Restate word for word the entries below, starting with the line with "- left. eexists; split; [done|]. apply residual_false." and continuing through the line with "(forall e, e ∈ es -> evaluateRequirementTree (Leaf". Include both of those lines and no others.

### Records
○ ○ ○ ○ ○ ○ ○

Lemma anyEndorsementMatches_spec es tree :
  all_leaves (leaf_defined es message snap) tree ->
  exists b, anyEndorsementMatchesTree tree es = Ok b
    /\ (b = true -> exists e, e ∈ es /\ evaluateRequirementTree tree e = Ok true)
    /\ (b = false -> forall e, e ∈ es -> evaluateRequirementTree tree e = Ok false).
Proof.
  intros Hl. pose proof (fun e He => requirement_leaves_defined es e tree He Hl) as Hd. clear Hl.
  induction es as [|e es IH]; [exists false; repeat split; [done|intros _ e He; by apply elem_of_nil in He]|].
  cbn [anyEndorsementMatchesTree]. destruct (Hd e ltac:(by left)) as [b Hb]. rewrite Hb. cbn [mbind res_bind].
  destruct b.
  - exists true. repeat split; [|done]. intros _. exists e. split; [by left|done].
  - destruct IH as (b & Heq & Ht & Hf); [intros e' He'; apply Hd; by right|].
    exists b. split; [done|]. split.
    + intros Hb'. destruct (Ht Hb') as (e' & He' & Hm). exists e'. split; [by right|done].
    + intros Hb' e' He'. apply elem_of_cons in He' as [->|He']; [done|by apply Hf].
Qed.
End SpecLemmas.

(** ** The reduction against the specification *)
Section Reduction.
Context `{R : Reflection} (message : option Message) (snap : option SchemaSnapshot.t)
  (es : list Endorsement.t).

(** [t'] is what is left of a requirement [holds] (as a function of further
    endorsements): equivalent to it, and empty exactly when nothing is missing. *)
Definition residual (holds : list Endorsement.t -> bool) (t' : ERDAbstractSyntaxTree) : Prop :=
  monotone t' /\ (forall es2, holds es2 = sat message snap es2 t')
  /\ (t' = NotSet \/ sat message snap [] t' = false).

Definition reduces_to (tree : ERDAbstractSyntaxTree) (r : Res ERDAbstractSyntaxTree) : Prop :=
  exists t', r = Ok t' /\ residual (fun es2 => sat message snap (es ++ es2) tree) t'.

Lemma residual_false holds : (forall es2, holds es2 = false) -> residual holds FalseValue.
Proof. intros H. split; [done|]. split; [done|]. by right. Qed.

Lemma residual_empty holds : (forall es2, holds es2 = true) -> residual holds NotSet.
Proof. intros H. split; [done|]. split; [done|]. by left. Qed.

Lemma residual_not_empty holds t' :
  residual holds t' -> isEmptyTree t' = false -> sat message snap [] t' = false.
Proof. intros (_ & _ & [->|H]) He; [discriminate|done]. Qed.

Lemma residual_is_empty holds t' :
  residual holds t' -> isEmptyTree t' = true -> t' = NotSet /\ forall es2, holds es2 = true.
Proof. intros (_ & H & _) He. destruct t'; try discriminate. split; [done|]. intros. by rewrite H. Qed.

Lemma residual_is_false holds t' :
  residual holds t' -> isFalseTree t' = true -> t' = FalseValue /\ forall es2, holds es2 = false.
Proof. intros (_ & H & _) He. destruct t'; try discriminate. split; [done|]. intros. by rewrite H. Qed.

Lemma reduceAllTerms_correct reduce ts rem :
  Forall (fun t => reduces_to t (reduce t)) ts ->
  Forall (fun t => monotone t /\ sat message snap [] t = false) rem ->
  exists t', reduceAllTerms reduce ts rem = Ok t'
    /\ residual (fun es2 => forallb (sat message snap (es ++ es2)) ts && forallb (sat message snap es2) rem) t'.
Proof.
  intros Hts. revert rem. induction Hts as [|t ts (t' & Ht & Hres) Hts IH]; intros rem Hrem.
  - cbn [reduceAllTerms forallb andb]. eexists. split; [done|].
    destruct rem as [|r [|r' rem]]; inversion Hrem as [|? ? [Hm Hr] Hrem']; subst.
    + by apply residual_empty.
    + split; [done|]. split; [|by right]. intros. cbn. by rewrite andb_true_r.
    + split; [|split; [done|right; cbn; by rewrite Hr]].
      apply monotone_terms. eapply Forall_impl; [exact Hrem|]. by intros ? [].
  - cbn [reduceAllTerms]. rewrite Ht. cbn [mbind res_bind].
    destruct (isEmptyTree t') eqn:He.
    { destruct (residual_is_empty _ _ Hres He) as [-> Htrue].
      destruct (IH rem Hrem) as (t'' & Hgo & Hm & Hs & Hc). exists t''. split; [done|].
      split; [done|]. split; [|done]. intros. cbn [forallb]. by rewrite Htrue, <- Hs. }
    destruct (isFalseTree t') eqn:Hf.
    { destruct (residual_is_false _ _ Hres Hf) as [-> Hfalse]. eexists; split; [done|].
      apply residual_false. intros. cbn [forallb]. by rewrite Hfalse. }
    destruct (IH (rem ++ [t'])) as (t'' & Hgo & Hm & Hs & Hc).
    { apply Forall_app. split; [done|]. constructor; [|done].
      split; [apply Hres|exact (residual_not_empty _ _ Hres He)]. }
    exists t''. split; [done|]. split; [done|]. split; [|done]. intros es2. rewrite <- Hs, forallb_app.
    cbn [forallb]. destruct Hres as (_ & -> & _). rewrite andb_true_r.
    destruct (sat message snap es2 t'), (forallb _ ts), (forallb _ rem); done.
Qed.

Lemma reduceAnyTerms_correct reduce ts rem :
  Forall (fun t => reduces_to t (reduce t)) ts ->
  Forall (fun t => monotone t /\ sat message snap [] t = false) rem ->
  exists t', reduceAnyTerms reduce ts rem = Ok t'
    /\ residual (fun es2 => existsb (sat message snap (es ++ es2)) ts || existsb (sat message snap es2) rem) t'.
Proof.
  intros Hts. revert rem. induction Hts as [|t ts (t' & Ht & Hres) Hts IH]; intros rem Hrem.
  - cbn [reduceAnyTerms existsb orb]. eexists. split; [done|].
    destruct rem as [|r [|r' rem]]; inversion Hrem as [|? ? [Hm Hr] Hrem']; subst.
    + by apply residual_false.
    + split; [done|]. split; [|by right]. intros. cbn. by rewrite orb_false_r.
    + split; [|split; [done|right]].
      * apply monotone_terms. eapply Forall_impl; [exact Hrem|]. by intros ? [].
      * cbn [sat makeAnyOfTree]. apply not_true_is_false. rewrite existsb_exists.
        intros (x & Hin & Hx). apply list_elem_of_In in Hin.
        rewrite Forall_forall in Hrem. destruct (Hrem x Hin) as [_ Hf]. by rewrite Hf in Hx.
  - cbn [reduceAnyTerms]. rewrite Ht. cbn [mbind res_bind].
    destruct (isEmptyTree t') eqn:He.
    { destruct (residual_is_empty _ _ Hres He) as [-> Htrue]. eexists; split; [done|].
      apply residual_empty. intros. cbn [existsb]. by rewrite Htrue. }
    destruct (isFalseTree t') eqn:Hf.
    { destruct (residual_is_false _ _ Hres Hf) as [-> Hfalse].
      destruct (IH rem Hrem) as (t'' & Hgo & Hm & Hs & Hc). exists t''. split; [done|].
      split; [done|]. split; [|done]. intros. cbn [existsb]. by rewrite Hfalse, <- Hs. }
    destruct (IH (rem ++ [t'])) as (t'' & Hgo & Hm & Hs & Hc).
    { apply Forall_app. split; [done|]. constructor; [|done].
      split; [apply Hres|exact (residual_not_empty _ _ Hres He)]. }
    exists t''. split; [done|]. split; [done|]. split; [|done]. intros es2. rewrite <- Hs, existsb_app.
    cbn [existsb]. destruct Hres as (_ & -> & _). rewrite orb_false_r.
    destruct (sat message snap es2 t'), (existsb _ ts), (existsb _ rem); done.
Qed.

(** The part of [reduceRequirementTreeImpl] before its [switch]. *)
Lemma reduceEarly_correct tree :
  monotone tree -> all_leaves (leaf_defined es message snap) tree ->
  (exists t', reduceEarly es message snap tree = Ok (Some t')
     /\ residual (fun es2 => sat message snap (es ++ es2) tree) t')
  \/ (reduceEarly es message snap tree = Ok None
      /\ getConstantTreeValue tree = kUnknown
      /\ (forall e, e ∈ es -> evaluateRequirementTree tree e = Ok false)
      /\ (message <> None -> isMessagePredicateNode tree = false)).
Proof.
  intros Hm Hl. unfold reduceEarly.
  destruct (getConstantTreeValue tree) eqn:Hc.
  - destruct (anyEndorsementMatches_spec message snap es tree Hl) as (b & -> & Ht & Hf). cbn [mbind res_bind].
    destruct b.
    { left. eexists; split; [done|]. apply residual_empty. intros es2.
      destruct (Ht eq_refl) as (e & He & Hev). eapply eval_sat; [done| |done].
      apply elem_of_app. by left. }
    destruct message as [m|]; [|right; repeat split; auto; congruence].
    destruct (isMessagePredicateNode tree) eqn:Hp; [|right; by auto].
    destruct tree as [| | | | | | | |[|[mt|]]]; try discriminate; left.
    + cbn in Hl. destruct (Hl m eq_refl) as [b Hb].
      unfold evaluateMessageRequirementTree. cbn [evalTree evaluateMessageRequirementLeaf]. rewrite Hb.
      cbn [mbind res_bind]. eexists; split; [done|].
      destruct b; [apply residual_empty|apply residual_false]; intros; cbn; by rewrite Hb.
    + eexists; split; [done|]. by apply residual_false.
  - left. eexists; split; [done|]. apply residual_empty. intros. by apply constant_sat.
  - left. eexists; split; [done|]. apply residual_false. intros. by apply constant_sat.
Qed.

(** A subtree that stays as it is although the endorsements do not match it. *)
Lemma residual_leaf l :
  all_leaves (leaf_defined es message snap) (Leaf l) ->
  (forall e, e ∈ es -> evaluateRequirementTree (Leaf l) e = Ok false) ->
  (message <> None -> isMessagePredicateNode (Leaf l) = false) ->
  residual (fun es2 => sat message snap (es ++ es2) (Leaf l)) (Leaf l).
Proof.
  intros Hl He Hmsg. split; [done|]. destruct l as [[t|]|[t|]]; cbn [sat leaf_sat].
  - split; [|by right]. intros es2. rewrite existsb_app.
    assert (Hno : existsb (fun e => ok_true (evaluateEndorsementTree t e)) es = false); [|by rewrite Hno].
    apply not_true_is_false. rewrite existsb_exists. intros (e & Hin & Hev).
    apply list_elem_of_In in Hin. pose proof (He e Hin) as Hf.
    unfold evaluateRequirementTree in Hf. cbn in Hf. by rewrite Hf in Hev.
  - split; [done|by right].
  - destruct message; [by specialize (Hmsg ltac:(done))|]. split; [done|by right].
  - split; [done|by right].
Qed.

○ ○ ○ ○ ○ ○ ○

### Answer box
  - left. eexists; split; [done|]. apply residual_false. intros. by apply constant_sat.
Qed.

(** A subtree that stays as it is although the endorsements do not match it. *)
Lemma residual_leaf l :
  all_leaves (leaf_defined es message snap) (Leaf l) ->
  (forall e, e ∈ es -> evaluateRequirementTree (Leaf l) e = Ok false) ->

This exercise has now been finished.